(** * Live Interview Mode: chunk admission, response parsing and staggered
      presentation

    A shallow embedding of the two [LiveInterviewMode] components: the basic
    one ([src/components/LiveInterview/LiveInterviewMode.tsx]) and the
    enhanced one with staggered response updates.  React state cells and
    refs become fields of one record, every handler becomes a function that
    threads that record, and the asynchronous [processAudioChunk] is split at
    its first [await] into the part that runs on the caller's stack and the
    part that runs when the awaited calls have settled. *)

From Stdlib Require Import ZArith String Ascii List Bool Lia.
From Stdlib Require Import PrimFloat.
From stdpp Require Import gmap strings list pretty.

Set Warnings "-inexact-float".
Local Open Scope Z_scope.

(** ** JavaScript strings

    Strings are sequences of code units; the model keeps the code units
    below 256, which covers every marker the parser looks for. *)
Module JsString.

(** [\s] of a regular expression and the characters removed by
    [String.prototype.trim] coincide: TAB, LF, VT, FF, CR, SPACE, NBSP. *)
Definition isSpace (c : ascii) : bool :=
  let n := nat_of_ascii c in
  ((9 <=? n)%nat && (n <=? 13)%nat) || (n =? 32)%nat || (n =? 160)%nat.

(** [s.length]. *)
Definition jsLength (s : string) : Z := Z.of_nat (String.length s).

(** [s.startsWith(p)], the test behind every literal of a pattern. *)
Fixpoint startsWith (p s : string) : bool :=
  match p, s with
  | EmptyString, _ => true
  | String a p', String b s' => Ascii.eqb a b && startsWith p' s'
  | String _ _, EmptyString => false
  end.

(** [s.includes(sub)]. *)
Fixpoint includes (sub s : string) : bool :=
  startsWith sub s ||
  match s with
  | EmptyString => false
  | String _ s' => includes sub s'
  end.

(** [s.slice(n)]: the string without its first [n] code units. *)
Fixpoint dropChars (n : nat) (s : string) : string :=
  match n, s with
  | O, _ => s
  | S n', String _ s' => dropChars n' s'
  | S _, EmptyString => EmptyString
  end.

(** The text after the leftmost occurrence of [marker], if there is one:
    where a pattern that starts with the literal [marker] begins to match. *)
Fixpoint afterFirst (marker s : string) : option string :=
  if startsWith marker s
  then Some (dropChars (String.length marker) s)
  else match s with
       | EmptyString => None
       | String _ s' => afterFirst marker s'
       end.

(** A greedy [\s*]: all leading white space is consumed. *)
Fixpoint skipSpaces (s : string) : string :=
  match s with
  | String c s' => if isSpace c then skipSpaces s' else s
  | EmptyString => EmptyString
  end.

(** [s.trimEnd()]. *)
Fixpoint trimEnd (s : string) : string :=
  match s with
  | EmptyString => EmptyString
  | String c s' =>
      match trimEnd s' with
      | EmptyString => if isSpace c then EmptyString else String c EmptyString
      | r => String c r
      end
  end.

(** [s.trim()]. *)
Definition trim (s : string) : string := trimEnd (skipSpaces s).

(** One code unit of [s.toLowerCase()]: A-Z and the upper-case letters of
    Latin-1 move up by 32, every other code unit below 256 is unchanged. *)
Definition lowerChar (c : ascii) : ascii :=
  let n := nat_of_ascii c in
  if ((65 <=? n)%nat && (n <=? 90)%nat)
     || ((192 <=? n)%nat && (n <=? 222)%nat && negb (n =? 215)%nat)
  then ascii_of_nat (n + 32) else c.

(** [s.toLowerCase()]. *)
Fixpoint toLowerCase (s : string) : string :=
  match s with
  | EmptyString => EmptyString
  | String c s' => String (lowerChar c) (toLowerCase s')
  end.

(** A lazy [(.*?)] under the [s] flag followed by a lookahead: the shortest
    prefix after which [ahead] holds.  Every lookahead of the component has
    [$] as an alternative, so the end of the text always stops it. *)
Fixpoint lazyUntil (ahead : string -> bool) (s : string) : string :=
  if ahead s then EmptyString
  else match s with
       | EmptyString => EmptyString
       | String c s' => String c (lazyUntil ahead s')
       end.

(** [value || fallback] on strings: the empty string is falsy. *)
Definition orElse (value fallback : string) : string :=
  match value with
  | EmptyString => fallback
  | _ => value
  end.

Definition newline : ascii := ascii_of_nat 10.

End JsString.

Import JsString.

(** ** The response parser

    The part of [processAudioChunk] between reading [content] and building
    the [GeminiResponse]: text in, a record or a rejection out. *)

Inductive Variant := Basic | Enhanced.

Inductive Parsed :=
| Rejected
| Accepted (transcription answer : string) (confidence : float).

Module Parser.

(** [(?=\n\s*ANSWER:|$)], the lookahead of the enhanced component. *)
Definition aheadEnhanced (s : string) : bool :=
  match s with
  | EmptyString => true
  | String c s' => Ascii.eqb c newline && startsWith "ANSWER:" (skipSpaces s')
  end.

(** [(?=ANSWER:|$)], the lookahead of the basic component. *)
Definition aheadBasic (s : string) : bool :=
  match s with
  | EmptyString => true
  | _ => startsWith "ANSWER:" s
  end.

(** Capture group 1 of the [TRANSCRIPTION:] pattern: the marker, greedy
    white space, then a lazy dot-all capture up to the lookahead. *)
Definition transcriptionMatch (v : Variant) (content : string) : option string :=
  match afterFirst "TRANSCRIPTION:" content with
  | None => None
  | Some rest =>
      Some (lazyUntil (match v with Basic => aheadBasic | Enhanced => aheadEnhanced end)
                      (skipSpaces rest))
  end.

(** Capture group 1 of the [ANSWER:] pattern: the marker, greedy white
    space, then a greedy dot-all capture, which is the rest of the text. *)
Definition answerMatch (content : string) : option string :=
  match afterFirst "ANSWER:" content with
  | None => None
  | Some rest => Some (skipSpaces rest)
  end.

(** [m?.[1]?.trim() || fallback]. *)
Definition captureOr (m : option string) (fallback : string) : string :=
  match m with
  | None => fallback
  | Some captured => orElse (trim captured) fallback
  end.

Definition transcriptionOf (v : Variant) (content : string) : string :=
  captureOr (transcriptionMatch v content)
            (match v with Basic => "Could not transcribe audio" | Enhanced => "" end).

Definition answerOf (v : Variant) (content : string) : string :=
  captureOr (answerMatch content)
            (match v with Basic => "No response generated" | Enhanced => trim content end).

(** The first guard: the sentinel, and in the enhanced component also an
    empty or short text. *)
Definition contentRejected (v : Variant) (content : string) : bool :=
  match v with
  | Basic => includes "UNCLEAR_AUDIO" content
  | Enhanced =>
      match content with EmptyString => true | _ => false end
      || includes "UNCLEAR_AUDIO" content
      || (jsLength content <? 20)
  end.

(** The second guard, on the extracted transcription. *)
Definition transcriptionRejected (v : Variant) (transcription : string) : bool :=
  match v with
  | Basic => jsLength transcription <? 10
  | Enhanced =>
      (jsLength transcription <? 5)
      || includes "unclear" (toLowerCase transcription)
      || includes "inaudible" (toLowerCase transcription)
  end.

(** The confidence of an accepted record; the basic component has the
    constant [0.8]. *)
Definition confidenceOf (v : Variant) (currentLanguage transcription answer : string) : float :=
  match v with
  | Basic => 0.8%float
  | Enhanced =>
      let confidence := 0.7%float in
      let confidence :=
        if (20 <? jsLength transcription) && (30 <? jsLength answer)
        then 0.9%float else confidence in
      let confidence :=
        if includes "?" transcription then (confidence + 0.05)%float else confidence in
      let confidence :=
        if includes (toLowerCase currentLanguage) answer
        then (confidence + 0.05)%float else confidence in
      (* Math.min(confidence, 0.95) *)
      if (confidence <? 0.95)%float then confidence else 0.95%float
  end.

Definition parseResponse (v : Variant) (currentLanguage content : string) : Parsed :=
  if contentRejected v content then Rejected
  else
    let transcription := transcriptionOf v content in
    let answer := answerOf v content in
    if transcriptionRejected v transcription then Rejected
    else Accepted transcription answer (confidenceOf v currentLanguage transcription answer).

(** Both guards of the enhanced component, as one test on the text. *)
Definition passesQualityChecks (content : string) : bool :=
  negb (contentRejected Enhanced content)
  && negb (transcriptionRejected Enhanced (transcriptionOf Enhanced content)).

End Parser.

(** ** Data model *)

(** Of a [Blob] the component reads the size only. *)
Module Blob.
Record t := mk { size : Z }.
End Blob.

Module GeminiResponse.
Record t := mk {
  id : string;
  transcription : string;
  answer : string;
  confidence : float;
  timestamp : Z;
  isProcessing : bool;   (* optional in the source; absent reads as false *)
  isStale : bool;        (* optional in the source; absent reads as false *)
}.

(** The object spread that sets [isStale: true]. *)
Definition markStale (r : t) : t :=
  mk (id r) (transcription r) (answer r) (confidence r) (timestamp r)
     (isProcessing r) true.
End GeminiResponse.

(** A value of the [ProcessingQueue] mapping.  A promise is named by the
    number of the [processAudioChunk] call that returned it. *)
Module QueueEntry.
Record t := mk {
  audioBlob : Blob.t;
  timestamp : Z;
  promise : nat;
}.
End QueueEntry.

Your objective:
Please copy the lines in the records above between the one holding "match m with" and the one holding "Definition contentRejected (v", inclusive, exactly and with no other line.

Output:
  match m with
  | None => fallback
  | Some captured => orElse (trim captured) fallback
  end.

Definition transcriptionOf (v : Variant) (content : string) : string :=
  captureOr (transcriptionMatch v content)
            (match v with Basic => "Could not transcribe audio" | Enhanced => "" end).

Definition answerOf (v : Variant) (content : string) : string :=
  captureOr (answerMatch content)
            (match v with Basic => "No response generated" | Enhanced => trim content end).

(** The first guard: the sentinel, and in the enhanced component also an
    empty or short text. *)
Definition contentRejected (v : Variant) (content : string) : bool :=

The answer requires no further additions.